(** * Metadata extraction of the paper management application

    A shallow embedding of [src/app/api/papers/route.ts]: the six field
    extractors ([extractTitle], [extractAuthors], [extractAbstract],
    [extractDOI], [extractPublicationDate], [extractJournal]) and the
    assembling entry point [extractBasicInfo], together with the part of
    the JavaScript string and RegExp semantics these functions rely on.

    Strings are sequences of UTF-16 code units, as in JavaScript, so that
    [length], [trim] and the regular expressions count and classify
    characters exactly as the running program does.

    The request handlers of [src/app/api/papers/route.ts] and
    [src/app/api/papers/[id]/route.ts] follow, over an explicit record
    of what the session, the disk, pdf-parse and the database answer,
    and the state handling of the two upload forms. *)

From Stdlib Require Import String Ascii List ZArith Bool Lia.
Import ListNotations.
Local Open Scope Z_scope.

(* ================================================================== *)
(** * Part I: definitions                                              *)
(* ================================================================== *)

(** ** JavaScript strings *)

Module JS.

(** A UTF-16 code unit. *)
Definition cu := Z.

Definition jsstring := list cu.

(** Source literals are written as Rocq strings, whose bytes are the
    UTF-8 encoding of the text; [js] turns them into code units. *)
Fixpoint bytes_of (s : string) : list Z :=
  match s with
  | EmptyString => []
  | String a s' => Z.of_N (N_of_ascii a) :: bytes_of s'
  end.

Fixpoint utf16_of_utf8 (bs : list Z) : jsstring :=
  match bs with
  | [] => []
  | b0 :: t0 =>
    if b0 <? 0x80 then b0 :: utf16_of_utf8 t0
    else
      match t0 with
      | [] => [0xFFFD]
      | b1 :: t1 =>
        if b0 <? 0xE0 then
          ((b0 mod 0x20) * 0x40 + b1 mod 0x40) :: utf16_of_utf8 t1
        else
          match t1 with
          | [] => [0xFFFD]
          | b2 :: t2 =>
            if b0 <? 0xF0 then
              ((b0 mod 0x10) * 0x1000 + (b1 mod 0x40) * 0x40 + b2 mod 0x40)
                :: utf16_of_utf8 t2
            else
              match t2 with
              | [] => [0xFFFD]
              | b3 :: t3 =>
                let cp := (b0 mod 8) * 0x40000 + (b1 mod 0x40) * 0x1000
                          + (b2 mod 0x40) * 0x40 + b3 mod 0x40 - 0x10000 in
                (0xD800 + cp / 0x400) :: (0xDC00 + cp mod 0x400)
                  :: utf16_of_utf8 t3
              end
          end
      end
  end.

Definition js (s : string) : jsstring := utf16_of_utf8 (bytes_of s).

(** The line feed, written ['\n'] in the source. *)
Definition LF : cu := 0x0A.

Definition SPACE : cu := 0x20.

(** ECMAScript WhiteSpace and LineTerminator code points.  This one set
    is what [String.prototype.trim] strips and what the class [\s]
    matches. *)
Definition isWhiteSpace (c : cu) : bool :=
  ((0x09 <=? c) && (c <=? 0x0D))
  || (c =? 0x20) || (c =? 0xA0) || (c =? 0x1680)
  || ((0x2000 <=? c) && (c <=? 0x200A))
  || (c =? 0x2028) || (c =? 0x2029) || (c =? 0x202F) || (c =? 0x205F)
  || (c =? 0x3000) || (c =? 0xFEFF).

Definition isLineTerminator (c : cu) : bool :=
  (c =? 0x0A) || (c =? 0x0D) || (c =? 0x2028) || (c =? 0x2029).

Fixpoint trimStart (s : jsstring) : jsstring :=
  match s with
  | [] => []
  | c :: s' => if isWhiteSpace c then trimStart s' else s
  end.

Definition trimEnd (s : jsstring) : jsstring := rev (trimStart (rev s)).

(** [String.prototype.trim]. *)
Definition trim (s : jsstring) : jsstring := trimEnd (trimStart s).

(** [String.prototype.split] with a separator of one code unit.  The
    result is never empty: the empty string splits into one empty piece. *)
Fixpoint split (s : jsstring) (sep : cu) : list jsstring :=
  match s with
  | [] => [[]]
  | c :: s' =>
    if c =? sep then [] :: split s' sep
    else
      match split s' sep with
      | piece :: pieces => (c :: piece) :: pieces
      | [] => [[c]]
      end
  end.

(** [Array.prototype.slice] and [String.prototype.substring] at indices
    that are natural numbers. *)
Definition slice {A : Type} (l : list A) (from to : nat) : list A :=
  firstn (to - from) (skipn from l).

Definition substring (s : jsstring) (a b : nat) : jsstring :=
  firstn (Nat.max a b - Nat.min a b) (skipn (Nat.min a b) s).

Fixpoint startsWith (s sub : jsstring) {struct sub} : bool :=
  match sub, s with
  | [], _ => true
  | _ :: _, [] => false
  | x :: sub', c :: s' => (c =? x) && startsWith s' sub'
  end.

(** [String.prototype.includes]. *)
Fixpoint includes (s sub : jsstring) : bool :=
  startsWith s sub
  || match s with
     | [] => false
     | _ :: s' => includes s' sub
     end.

(** Numbers, as far as the extractors use them: an integer or NaN. *)
Definition number := option Z.

Definition NaN : number := None.

Definition digitValue (radix : Z) (c : cu) : option Z :=
  let v :=
    if (48 <=? c) && (c <=? 57) then c - 48
    else if (97 <=? c) && (c <=? 122) then c - 87
    else if (65 <=? c) && (c <=? 90) then c - 55
    else 36 in
  if v <? radix then Some v else None.

(** The longest prefix of digits, read in the given radix. *)
Fixpoint parseDigits (radix : Z) (s : jsstring) (acc : number) : number :=
  match s with
  | [] => acc
  | c :: s' =>
    match digitValue radix c with
    | Some v =>
      parseDigits radix s'
        (Some (match acc with Some a => a * radix + v | None => v end))
    | None => acc
    end
  end.

(** [ToString] of a value that is a string or [undefined]. *)
Definition toString (v : option jsstring) : jsstring :=
  match v with
  | Some s => s
  | None => js "undefined"
  end.

(** [parseInt(v)] with no radix argument. *)
Definition parseInt (v : option jsstring) : number :=
  let s := trimStart (toString v) in
  let '(sign, s1) :=
    match s with
    | 45 :: t => (-1, t)
    | 43 :: t => (1, t)
    | _ => (1, s)
    end in
  let '(radix, s2) :=
    match s1 with
    | 48 :: 120 :: t => (16, t)
    | 48 :: 88 :: t => (16, t)
    | _ => (10, s1)
    end in
  match parseDigits radix s2 NaN with
  | Some n => Some (sign * n)
  | None => NaN
  end.

(** [n || d] on numbers: zero and NaN are falsy. *)
Definition numberOr (n : number) (d : Z) : Z :=
  match n with
  | Some 0 => d
  | Some v => v
  | None => d
  end.

(** [s || d] on a string-or-null: null and the empty string are falsy. *)
Definition stringOr (s : option jsstring) (d : jsstring) : jsstring :=
  match s with
  | Some (c :: s') => c :: s'
  | Some [] => d
  | None => d
  end.

(** Exceptions: a computation returns or throws. *)
Inductive JSError : Type :=
| TypeError
| Rejected.

Inductive Exc (A : Type) : Type :=
| Ok (a : A)
| Throw (e : JSError).

Arguments Ok {A} a.
Arguments Throw {A} e.

Definition bind {A B : Type} (m : Exc A) (f : A -> Exc B) : Exc B :=
  match m with
  | Ok a => f a
  | Throw e => Throw e
  end.

(** [try { body } catch (error) { handler }]. *)
Definition tryCatch {A : Type} (body : Exc A) (handler : JSError -> Exc A)
  : Exc A :=
  match body with
  | Ok a => Ok a
  | Throw e => handler e
  end.

(** Calling a method on a value that may be [undefined]. *)
Definition deref {A : Type} (v : option A) : Exc A :=
  match v with
  | Some a => Ok a
  | None => Throw TypeError
  end.

End JS.

Export JS.

Notation "x <- m ;; f" := (bind m (fun x => f))
  (at level 61, m at next level, right associativity).

(** ** Regular expressions *)

Module RegExp.

(** A set of code units, given by its membership test. *)
Definition charset := cu -> bool.

(** The patterns of the source use: literal characters and classes,
    quantifiers applied to one character or class ([*], [+], [?],
    [{n}], [{m,n}], and the lazy [*?]), sequence, alternation, capture
    groups, the assertions [^] and [$] (no [m] flag occurs) and positive
    lookahead.  Flags [i] and [s] act on the character sets, see below. *)
Inductive regex : Type :=
| Eps : regex
| Chr : charset -> regex
| Rep : charset -> nat -> option nat -> bool -> regex
| Seq : regex -> regex -> regex
| Alt : regex -> regex -> regex
| Group : nat -> regex -> regex
| Bol : regex
| Eol : regex
| Ahead : regex -> regex.

Definition captures := list (nat * jsstring).

(** The state of a match in progress: the index reached in the input,
    the input that remains from there, and the groups captured so far
    (the most recent capture of a group comes first). *)
Record mstate : Type := MState {
  pos : nat;
  rest : jsstring;
  caps : captures
}.

Definition cont := mstate -> option mstate.

(** The quantifier [p{min,max}], greedy or lazy, in the manner of the
    RepeatMatcher of ECMA-262: stop when [max] is exhausted, take a
    further character while [min] requires it, and otherwise try both
    ways, the longer one first when greedy.  (Bounds with [max < min] are
    a syntax error in a pattern; here they match nothing.) *)
Fixpoint rep (p : charset) (greedy : bool) (min : nat) (max : option nat)
    (n : nat) (s : jsstring) (cs : captures) (k : cont) {struct s}
  : option mstate :=
  match max with
  | Some O =>
    match min with
    | O => k (MState n s cs)
    | S _ => None
    end
  | _ =>
    match min with
    | S min' =>
      match s with
      | c :: s' =>
        if p c then rep p greedy min' (option_map Nat.pred max) (S n) s' cs k
        else None
      | [] => None
      end
    | O =>
      if greedy then
        match
          match s with
          | c :: s' =>
            if p c then rep p greedy O (option_map Nat.pred max) (S n) s' cs k
            else None
          | [] => None
          end
        with
        | Some r => Some r
        | None => k (MState n s cs)
        end
      else
        match k (MState n s cs) with
        | Some r => Some r
        | None =>
          match s with
          | c :: s' =>
            if p c then rep p greedy O (option_map Nat.pred max) (S n) s' cs k
            else None
          | [] => None
          end
        end
    end
  end.

(** The backtracking matcher, in continuation-passing style: [run r st k]
    matches [r] at [st] and hands the state reached to [k]; when [k]
    fails the next alternative of [r] is tried. *)
Fixpoint run (r : regex) (st : mstate) (k : cont) {struct r} : option mstate :=
  match r with
  | Eps => k st
  | Chr p =>
    match rest st with
    | c :: s' => if p c then k (MState (S (pos st)) s' (caps st)) else None
    | [] => None
    end
  | Rep p min max greedy => rep p greedy min max (pos st) (rest st) (caps st) k
  | Seq r1 r2 => run r1 st (fun st1 => run r2 st1 k)
  | Alt r1 r2 =>
    match run r1 st k with
    | Some res => Some res
    | None => run r2 st k
    end
  | Group i r1 =>
    run r1 st
      (fun st1 =>
         k (MState (pos st1) (rest st1)
              ((i, firstn (pos st1 - pos st) (rest st)) :: caps st1)))
  | Bol => if Nat.eqb (pos st) 0 then k st else None
  | Eol =>
    match rest st with
    | [] => k st
    | _ :: _ => None
    end
  | Ahead r1 =>
    match run r1 st Some with
    | Some st1 => k (MState (pos st) (rest st) (caps st1))
    | None => None
    end
  end.

(** The first index, from [n] on, at which the pattern matches. *)
Fixpoint search (r : regex) (n : nat) (s : jsstring) {struct s}
  : option (nat * jsstring * mstate) :=
  match run r (MState n s []) Some with
  | Some st => Some (n, s, st)
  | None =>
    match s with
    | [] => None
    | _ :: s' => search r (S n) s'
    end
  end.

(** What [RegExp.prototype.exec] returns for a pattern without the [g]
    flag: the index of the match, the matched text (element [0]) and the
    captured groups (elements [1], [2], ...). *)
Record MatchResult : Type := MkMatch {
  index : nat;
  matched : jsstring;
  groups : captures
}.

Definition exec (r : regex) (s : jsstring) : option MatchResult :=
  match search r 0 s with
  | Some (i, from, st) => Some (MkMatch i (firstn (pos st - i) from) (caps st))
  | None => None
  end.

Fixpoint lookup (i : nat) (cs : captures) : option jsstring :=
  match cs with
  | [] => None
  | (j, v) :: cs' => if Nat.eqb i j then Some v else lookup i cs'
  end.

(** [m[i]] for [i >= 1]: the text of group [i], or [undefined]. *)
Definition group (i : nat) (m : MatchResult) : option jsstring :=
  lookup i (groups m).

++++

### Problem
For every line in the listing above that mentions the word "falsy", make a copy.

### Output of the exercise
(** [n || d] on numbers: zero and NaN are falsy. *)
(** [s || d] on a string-or-null: null and the empty string are falsy. *)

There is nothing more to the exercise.